* **Task directions**: The entries below contain a line with "([ReadContigsAndBuildHash]: crucial k-mer" and a line with "Local Open Scope Z_scope.". Retype exactly everything from the first down to the second, both included, and nothing else.

* **Task input**:
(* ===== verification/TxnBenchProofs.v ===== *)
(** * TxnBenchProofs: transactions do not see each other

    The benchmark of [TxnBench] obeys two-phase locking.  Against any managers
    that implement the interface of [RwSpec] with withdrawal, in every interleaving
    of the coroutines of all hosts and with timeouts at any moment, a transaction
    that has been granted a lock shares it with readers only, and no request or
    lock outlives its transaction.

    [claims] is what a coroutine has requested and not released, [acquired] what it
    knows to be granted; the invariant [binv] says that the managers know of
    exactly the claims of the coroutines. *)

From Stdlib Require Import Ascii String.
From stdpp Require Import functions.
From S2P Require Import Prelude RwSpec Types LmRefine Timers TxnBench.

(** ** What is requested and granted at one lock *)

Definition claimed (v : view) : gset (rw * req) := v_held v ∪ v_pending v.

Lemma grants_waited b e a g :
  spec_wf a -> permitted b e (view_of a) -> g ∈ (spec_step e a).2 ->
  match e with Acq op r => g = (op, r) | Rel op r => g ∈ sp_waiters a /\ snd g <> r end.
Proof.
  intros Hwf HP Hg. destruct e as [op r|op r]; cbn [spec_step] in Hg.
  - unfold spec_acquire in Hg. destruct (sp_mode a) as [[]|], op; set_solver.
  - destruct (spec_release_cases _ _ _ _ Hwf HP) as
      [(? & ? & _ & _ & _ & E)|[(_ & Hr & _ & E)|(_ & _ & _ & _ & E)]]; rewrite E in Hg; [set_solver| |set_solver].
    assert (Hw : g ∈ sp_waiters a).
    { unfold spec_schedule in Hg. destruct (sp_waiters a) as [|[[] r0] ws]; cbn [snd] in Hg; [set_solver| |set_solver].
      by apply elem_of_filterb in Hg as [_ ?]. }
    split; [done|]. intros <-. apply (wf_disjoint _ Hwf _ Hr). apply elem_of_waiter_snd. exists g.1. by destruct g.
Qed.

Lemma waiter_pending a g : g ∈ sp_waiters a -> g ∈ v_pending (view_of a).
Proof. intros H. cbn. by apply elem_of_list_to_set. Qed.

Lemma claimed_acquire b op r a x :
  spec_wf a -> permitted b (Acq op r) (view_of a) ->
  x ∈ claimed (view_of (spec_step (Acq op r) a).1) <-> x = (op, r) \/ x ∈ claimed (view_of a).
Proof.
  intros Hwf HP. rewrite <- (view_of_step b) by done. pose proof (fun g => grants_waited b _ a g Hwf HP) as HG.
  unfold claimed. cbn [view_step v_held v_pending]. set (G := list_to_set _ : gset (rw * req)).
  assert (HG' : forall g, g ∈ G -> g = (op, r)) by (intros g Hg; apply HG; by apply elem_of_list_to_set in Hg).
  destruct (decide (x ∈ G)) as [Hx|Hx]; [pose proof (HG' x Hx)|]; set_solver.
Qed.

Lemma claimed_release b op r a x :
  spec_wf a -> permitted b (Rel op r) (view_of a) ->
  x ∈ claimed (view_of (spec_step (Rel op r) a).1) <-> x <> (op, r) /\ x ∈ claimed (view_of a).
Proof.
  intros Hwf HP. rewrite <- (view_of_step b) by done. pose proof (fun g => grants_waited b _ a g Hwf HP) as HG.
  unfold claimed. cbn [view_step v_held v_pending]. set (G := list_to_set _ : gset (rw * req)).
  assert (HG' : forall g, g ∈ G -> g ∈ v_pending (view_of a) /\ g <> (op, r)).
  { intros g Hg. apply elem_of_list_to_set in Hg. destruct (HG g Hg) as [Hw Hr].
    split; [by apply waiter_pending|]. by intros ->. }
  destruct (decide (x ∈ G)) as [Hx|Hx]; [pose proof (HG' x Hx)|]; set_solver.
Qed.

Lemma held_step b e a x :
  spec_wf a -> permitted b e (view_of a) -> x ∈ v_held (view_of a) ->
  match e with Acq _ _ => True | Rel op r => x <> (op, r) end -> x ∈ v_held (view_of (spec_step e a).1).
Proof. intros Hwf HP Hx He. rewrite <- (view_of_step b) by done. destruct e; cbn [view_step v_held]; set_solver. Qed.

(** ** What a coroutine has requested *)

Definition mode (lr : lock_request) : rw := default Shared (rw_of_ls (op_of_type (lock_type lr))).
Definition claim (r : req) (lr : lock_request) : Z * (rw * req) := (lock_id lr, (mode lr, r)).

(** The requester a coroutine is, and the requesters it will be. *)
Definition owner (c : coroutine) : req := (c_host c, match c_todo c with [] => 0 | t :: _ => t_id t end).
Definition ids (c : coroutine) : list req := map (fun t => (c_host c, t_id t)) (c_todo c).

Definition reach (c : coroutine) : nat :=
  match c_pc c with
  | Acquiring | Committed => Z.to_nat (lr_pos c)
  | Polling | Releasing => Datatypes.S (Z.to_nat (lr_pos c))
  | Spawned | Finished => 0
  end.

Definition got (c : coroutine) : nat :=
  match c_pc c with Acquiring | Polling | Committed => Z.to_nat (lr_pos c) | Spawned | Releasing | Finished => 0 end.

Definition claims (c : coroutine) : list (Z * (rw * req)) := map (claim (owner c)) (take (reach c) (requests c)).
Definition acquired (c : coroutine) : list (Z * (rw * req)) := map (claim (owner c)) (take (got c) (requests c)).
---
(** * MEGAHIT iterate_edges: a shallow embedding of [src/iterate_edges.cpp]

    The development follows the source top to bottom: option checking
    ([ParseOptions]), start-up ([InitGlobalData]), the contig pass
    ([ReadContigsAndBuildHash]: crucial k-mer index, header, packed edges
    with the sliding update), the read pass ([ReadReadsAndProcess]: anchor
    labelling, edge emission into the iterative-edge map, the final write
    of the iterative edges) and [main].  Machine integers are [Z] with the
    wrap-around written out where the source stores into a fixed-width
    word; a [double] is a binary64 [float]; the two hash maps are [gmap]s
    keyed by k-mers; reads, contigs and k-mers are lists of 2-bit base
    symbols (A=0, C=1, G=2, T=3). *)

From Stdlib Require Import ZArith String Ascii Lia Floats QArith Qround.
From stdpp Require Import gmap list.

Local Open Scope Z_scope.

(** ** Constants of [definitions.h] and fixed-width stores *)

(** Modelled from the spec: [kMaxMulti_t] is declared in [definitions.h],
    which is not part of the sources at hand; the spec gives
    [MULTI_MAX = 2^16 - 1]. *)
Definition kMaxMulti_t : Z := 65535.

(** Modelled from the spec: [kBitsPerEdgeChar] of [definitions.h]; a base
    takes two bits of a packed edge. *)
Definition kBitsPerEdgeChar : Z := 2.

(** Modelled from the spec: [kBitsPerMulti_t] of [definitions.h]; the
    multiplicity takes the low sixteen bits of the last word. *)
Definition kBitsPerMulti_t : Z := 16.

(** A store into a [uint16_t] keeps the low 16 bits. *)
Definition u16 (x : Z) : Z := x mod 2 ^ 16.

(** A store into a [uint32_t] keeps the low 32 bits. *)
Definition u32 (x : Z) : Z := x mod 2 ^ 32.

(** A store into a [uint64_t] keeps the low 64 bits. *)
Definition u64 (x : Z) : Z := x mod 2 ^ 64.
---
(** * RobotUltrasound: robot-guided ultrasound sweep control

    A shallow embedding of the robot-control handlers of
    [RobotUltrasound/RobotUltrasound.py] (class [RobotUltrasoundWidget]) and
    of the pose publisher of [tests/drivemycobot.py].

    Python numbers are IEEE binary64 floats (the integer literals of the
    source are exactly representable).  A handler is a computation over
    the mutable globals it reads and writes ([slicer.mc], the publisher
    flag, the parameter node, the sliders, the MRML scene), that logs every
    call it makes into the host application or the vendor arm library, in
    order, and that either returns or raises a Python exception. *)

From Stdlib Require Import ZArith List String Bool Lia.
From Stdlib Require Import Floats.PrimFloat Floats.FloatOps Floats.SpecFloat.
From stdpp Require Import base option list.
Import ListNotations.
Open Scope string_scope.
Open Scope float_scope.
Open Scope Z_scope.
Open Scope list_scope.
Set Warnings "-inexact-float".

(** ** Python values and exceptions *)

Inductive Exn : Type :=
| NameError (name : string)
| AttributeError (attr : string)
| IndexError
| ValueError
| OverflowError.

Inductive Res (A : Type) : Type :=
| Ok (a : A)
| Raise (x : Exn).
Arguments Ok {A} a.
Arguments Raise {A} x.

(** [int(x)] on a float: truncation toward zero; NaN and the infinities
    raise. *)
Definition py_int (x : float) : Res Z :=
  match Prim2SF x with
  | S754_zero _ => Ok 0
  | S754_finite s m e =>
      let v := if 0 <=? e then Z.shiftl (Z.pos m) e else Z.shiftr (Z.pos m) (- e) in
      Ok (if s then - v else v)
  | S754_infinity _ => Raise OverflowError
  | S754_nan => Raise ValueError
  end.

* **Worked solution**:
    ([ReadContigsAndBuildHash]: crucial k-mer index, header, packed edges
    with the sliding update), the read pass ([ReadReadsAndProcess]: anchor
    labelling, edge emission into the iterative-edge map, the final write
    of the iterative edges) and [main].  Machine integers are [Z] with the
    wrap-around written out where the source stores into a fixed-width
    word; a [double] is a binary64 [float]; the two hash maps are [gmap]s
    keyed by k-mers; reads, contigs and k-mers are lists of 2-bit base
    symbols (A=0, C=1, G=2, T=3). *)

From Stdlib Require Import ZArith String Ascii Lia Floats QArith Qround.
From stdpp Require Import gmap list.

Local Open Scope Z_scope.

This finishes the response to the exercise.